TASK TO CARRY OUT> For the material below, return exactly the lines starting at the one holding "[Crypto] stands for" and ending at the one holding "CompareHashAndPassword : string", counting both as part of the range.
--*--
(* ===== verification/Auth.v ===== *)
(** Accounts and tokens: [backend/internal/api/auth.go]. bcrypt and jwt are libraries: the class
    [Crypto] stands for the calls, [CryptoLaws] for the documented behaviour that is relied on. The
    accounts share no memory with the rest of the process, so they have a state of their own. *)
From S2P Require Import Prelude Float64 GoTime Models Config.
Local Open Scope string_scope.
Local Open Scope Z_scope.

(** The claims that [makeToken] puts in a token. *)
Record claims := mkClaims { sub : string; exp : Z; iat : Z }.

(** [bcrypt.GenerateFromPassword] draws a salt. [Verify] is what [jwtware] does with a token. *)
Class Crypto := {
  GenerateFromPassword : string -> string -> Z -> error + string;
  CompareHashAndPassword : string -> string -> option error;
  SignedString : claims -> string -> error + string;
  Verify : string -> string -> Time -> option claims;
}.

Class CryptoLaws `{Crypto} : Prop := {
  compare_generated : forall salt password cost hash,
    GenerateFromPassword salt password cost = inr hash -> CompareHashAndPassword hash password = None;
  verify_signed : forall c secret token t,
    SignedString c secret = inr token -> Unix t < exp c -> Verify secret token t = Some c;
}.

Record user := mkUser { u_ID : string; u_Username : string; u_PasswordHash : string; u_CreatedAt : Time }.

(** [userStore.users] *)
Abbreviation userStore := (gmap string user) (only parsing).

(** What the runtime hands out in the course of a request: the salt, the UUID and the clock readings. *)
Record draws := mkDraws { d_salt : string; d_uuid : string; d_created : Time; d_exp : Time; d_iat : Time }.

Section Accounts.
Context `{Crypto}.

(** The lock is held from the look-up to the insertion, so that this is one step. *)
Definition create (d : draws) (username password : string) (users : userStore) : option error * userStore :=
  match users !! username with
  | Some _ => (Some (EText "username already taken"), users)
  | None =>
      match GenerateFromPassword (d_salt d) password 10 with
      | inl err => (Some err, users)
      | inr hash => (None, <[username := mkUser (d_uuid d) username hash (d_created d)]> users)
      end
  end.

(** An account never changes, so that comparing after the lock is released sees the same hash. *)
Definition verify (username password : string) (users : userStore) : error + user :=
  match users !! username with
  | None => inl (ESentinel ErrInvalidCredentials)
  | Some u =>
      match CompareHashAndPassword (u_PasswordHash u) password with
      | Some _ => inl (ESentinel ErrInvalidCredentials)
      | None => inr u
      end
  end.

Definition jwtSecret (env : Env) : string :=
  let s := env "JWT_SECRET" in
  if bool_decide (s = "") then "ims-super-secret-change-in-production" else s.

Definition Hour : Duration := 60 * Minute.

Definition makeToken (env : Env) (d : draws) (username : string) : error + string :=
  SignedString (mkClaims username (Unix (d_exp d + 24 * Hour)) (Unix (d_iat d))) (jwtSecret env).

(** [JWTMiddleware], made when the secret was [secret]: the status of a refusal, or the claims of
    a request that goes on. *)
Definition JWTMiddleware (secret token : string) (t : Time) : Z + claims :=
  match Verify secret token t with Some c => inr c | None => inl 401 end.

(** ** The handlers *)

Inductive AuthBody := AuthError (msg : string) | Token (token : string).

Definition token_response (status : Z) (token : error + string) : Z * AuthBody :=
  match token with
  | inl _ => (500, AuthError "failed to generate token")
  | inr token => (status, Token token)
  end.

(** The body is a username and a password, when it parses. *)
Definition Signup (env : Env) (d : draws) (parsed : error + string * string) (users : userStore) : (Z * AuthBody) * userStore :=
  match parsed with
  | inl _ => ((400, AuthError "invalid request body"), users)
  | inr (username, password) =>
      if len username <? 3 then ((400, AuthError "username must be at least 3 characters"), users)
      else if len password <? 6 then ((400, AuthError "password must be at least 6 characters"), users)
      else
        let '(err, users) := create d username password users in
        match err with
        | Some err => ((409, AuthError (Error err)), users)
        | None => (token_response 201 (makeToken env d username), users)
        end
  end.

Definition Login (env : Env) (d : draws) (parsed : error + string * string) (users : userStore) : Z * AuthBody :=
  match parsed with
  | inl _ => (400, AuthError "invalid request body")
  | inr (username, password) =>
      match verify username password users with
      | inl _ => (401, AuthError (sentinel_text ErrInvalidCredentials))
      | inr u => token_response 200 (makeToken env d (u_Username u))
      end
  end.

(** ** Requests, in the order of their critical sections *)

Inductive auth_event :=
| SignedUp (d : draws) (parsed : error + string * string)
| LoggedIn (d : draws) (parsed : error + string * string).

Definition auth_step (env : Env) (users : userStore) (e : auth_event) : userStore :=
  match e with
  | SignedUp d parsed => (Signup env d parsed users).2
  | LoggedIn _ _ => users
  end.

Definition auth_run (env : Env) (evs : list auth_event) (users : userStore) : userStore := fold_left (auth_step env) evs users.

(** Each account is filed under its name, which has three bytes at least. *)
Definition users_ok (users : userStore) : Prop := map_Forall (fun name u => u_Username u = name /\ 3 <= len name) users.

Lemma Signup_keeps env d parsed users : users ⊆ (Signup env d parsed users).2.
Proof.
  destruct parsed as [e|[name pw]]; cbn; [done|]. destruct (len name <? 3), (len pw <? 6); cbn; try done.
  unfold create. destruct (users !! name) eqn:Hn; [done|]. destruct (GenerateFromPassword _ _ _); cbn; [done|].
  by apply insert_subseteq.
Qed.

Lemma Signup_ok env d parsed users : users_ok users -> users_ok (Signup env d parsed users).2.
Proof.
  intros Hok. destruct parsed as [e|[name pw]]; cbn; [done|].
  destruct (Z.ltb_spec (len name) 3); cbn; [done|]. destruct (len pw <? 6); cbn; [done|].
  unfold create. destruct (users !! name) eqn:Hn; [done|]. destruct (GenerateFromPassword _ _ _); cbn; [done|].
  apply map_Forall_insert_2; [|done]. cbn. by split; [|lia].
Qed.

(** What a created account is. *)
Lemma Signup_created env d name pw users token : (Signup env d (inr (name, pw)) users).1 = (201, Token token) ->
  users !! name = None /\ 3 <= len name /\ 6 <= len pw /\ makeToken env d name = inr token /\
  exists hash, GenerateFromPassword (d_salt d) pw 10 = inr hash /\
    (Signup env d (inr (name, pw)) users).2 !! name = Some (mkUser (d_uuid d) name hash (d_created d)).
Proof.
  cbn. destruct (Z.ltb_spec (len name) 3); [done|]. destruct (Z.ltb_spec (len pw) 6); [done|].
  unfold create. destruct (users !! name) eqn:Hn; [done|]. destruct (GenerateFromPassword _ _ _) as [|hash]; [done|].
  cbn. destruct (makeToken env d name) as [|tok]; [done|]. intros [= ->].
  do 4 (split; [done|]). exists hash. split; [done|]. apply lookup_insert_eq.
Qed.

Lemma auth_run_keeps env evs users : users ⊆ auth_run env evs users.
Proof.
  revert users. induction evs as [|e evs IH]; intros users; [done|]. etrans; [|apply IH].
  destruct e; [apply Signup_keeps|done].
Qed.

(** Accounts are kept, whatever requests come: none is ever changed or removed, each stays
    filed under its own name, and a name that is taken is refused with 409, whatever the password. *)
Theorem accounts_are_kept env evs users : users_ok users ->
  users_ok (auth_run env evs users) /\ users ⊆ auth_run env evs users /\
  forall d name pw, is_Some (users !! name) -> 3 <= len name -> 6 <= len pw ->
    Signup env d (inr (name, pw)) (auth_run env evs users) = ((409, AuthError "username already taken"), auth_run env evs users).
Proof.
  intros Hok. split; [|split; [apply auth_run_keeps|]].
  - revert users Hok. induction evs as [|e evs IH]; intros users Hok; [done|]. apply IH. destruct e; [by apply Signup_ok|done].
  - intros d name pw [u Hu] Hn Hp. cbn. destruct (Z.ltb_spec (len name) 3); [lia|]. destruct (Z.ltb_spec (len pw) 6); [lia|].
    unfold create. by rewrite (lookup_weaken _ _ _ _ Hu (auth_run_keeps env evs users)).
Qed.

(** C39. Who has signed up can log in: after a signup answered 201 and any other requests, a login
    with that name and password is never refused (it is answered 200, or 500 when the token cannot
    be signed), a login with another password is accepted only if bcrypt accepts it for the stored
    hash, and the tokens of both answers let requests through the middleware, as that user, for 24
    hours from the reading of the clock, in a process that keeps its secret. *)
Theorem signup_then_login `{!CryptoLaws} env d name pw token users evs :
  (Signup env d (inr (name, pw)) users).1 = (201, Token token) ->
  let users' := auth_run env evs (Signup env d (inr (name, pw)) users).2 in
  (forall d', Login env d' (inr (name, pw)) users' = token_response 200 (makeToken env d' name)) /\
  (exists hash, GenerateFromPassword (d_salt d) pw 10 = inr hash /\ forall d' pw',
     Login env d' (inr (name, pw')) users' =
       if decide (CompareHashAndPassword hash pw' = None) then token_response 200 (makeToken env d' name)
       else (401, AuthError (sentinel_text ErrInvalidCredentials))) /\
  (forall d' tok t, makeToken env d' name = inr tok -> Unix t < Unix (d_exp d' + 24 * Hour) ->
     exists c, JWTMiddleware (jwtSecret env) tok t = inr c /\ sub c = name) /\
  makeToken env d name = inr token.
Proof.
  intros Hs users'. destruct (Signup_created _ _ _ _ _ _ Hs) as (_ & _ & _ & Htok & hash & Hhash & Hu).
  pose proof (lookup_weaken _ _ _ _ Hu (auth_run_keeps env evs _)) as Hu'. fold users' in Hu'.
  assert (Hlogin : forall d' pw', Login env d' (inr (name, pw')) users' =
    if decide (CompareHashAndPassword hash pw' = None) then token_response 200 (makeToken env d' name)
    else (401, AuthError (sentinel_text ErrInvalidCredentials))).
  { intros d' pw'. cbn. unfold verify. rewrite Hu'. cbn. by destruct (CompareHashAndPassword hash pw'). }
  split; [|split; [by exists hash|split; [|done]]].
  - intros d'. rewrite Hlogin. by rewrite decide_True by (by eapply compare_generated).
  - intros d' tok t Ht Hlt. unfold JWTMiddleware. rewrite (verify_signed _ _ _ _ Ht Hlt). by eexists.
Qed.
End Accounts.

(** ** A toy instance: the hash is the password, and one token can be signed *)

Definition alice_claims : claims := mkClaims "alice" (Unix (24 * Hour)) (Unix 0).

Definition toy_crypto : Crypto :=
  {| GenerateFromPassword := fun _ password _ => inr password;
     CompareHashAndPassword := fun hash password => if decide (hash = password) then None else Some (EText "mismatch");
     SignedString := fun c secret =>
       if decide (sub c = sub alice_claims /\ exp c = exp alice_claims /\ iat c = iat alice_claims)
       then inr ("token " +:+ secret) else inl (EText "not this one");
     Verify := fun secret token t =>
       if decide (token = "token " +:+ secret) then if Unix t <? exp alice_claims then Some alice_claims else None else None |}.

Lemma toy_laws : @CryptoLaws toy_crypto.
Proof.
  constructor; cbn.
  - intros _ password _ hash [= ->]. by rewrite decide_True.
  - intros [s e i] secret token t. cbn. destruct (decide _) as [(-> & -> & ->)|]; [|done]. intros [= <-] Hlt.
    rewrite decide_True by done. by rewrite (proj2 (Z.ltb_lt _ _) Hlt).
Qed.

Definition no_env : Env := fun _ => "".
Definition no_draws : draws := mkDraws "" "" 0 0 0.
Definition secret_pw : string := "secret1".
Definition nobody : gmap string user := ∅.

Lemma accounts_are_kept_witness :
  users_ok (auth_run (H := toy_crypto) no_env [SignedUp no_draws (inr ("alice", secret_pw))] nobody).
Proof. apply (accounts_are_kept (H := toy_crypto)). apply map_Forall_empty. Defined.

Lemma signup_then_login_witness :
  Login (H := toy_crypto) no_env no_draws (inr ("alice", secret_pw))
    (auth_run (H := toy_crypto) no_env [SignedUp no_draws (inr ("bob", "hunter22"))]
      (Signup (H := toy_crypto) no_env no_draws (inr ("alice", secret_pw)) nobody).2) =
  (200, Token "token ims-super-secret-change-in-production").
Proof.
  destruct (signup_then_login (H := toy_crypto) (H0 := toy_laws) no_env no_draws "alice" secret_pw
    "token ims-super-secret-change-in-production" nobody [SignedUp no_draws (inr ("bob", "hunter22"))] ltac:(vm_compute; reflexivity))
    as (Hlogin & _ & _ & Htok).
  rewrite Hlogin. vm_compute. reflexivity.
Defined.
--*--
SOLUTION BELOW>
    [Crypto] stands for the calls, [CryptoLaws] for the documented behaviour that is relied on. The
    accounts share no memory with the rest of the process, so they have a state of their own. *)
From S2P Require Import Prelude Float64 GoTime Models Config.
Local Open Scope string_scope.
Local Open Scope Z_scope.

(** The claims that [makeToken] puts in a token. *)
Record claims := mkClaims { sub : string; exp : Z; iat : Z }.

(** [bcrypt.GenerateFromPassword] draws a salt. [Verify] is what [jwtware] does with a token. *)
Class Crypto := {
  GenerateFromPassword : string -> string -> Z -> error + string;
  CompareHashAndPassword : string -> string -> option error;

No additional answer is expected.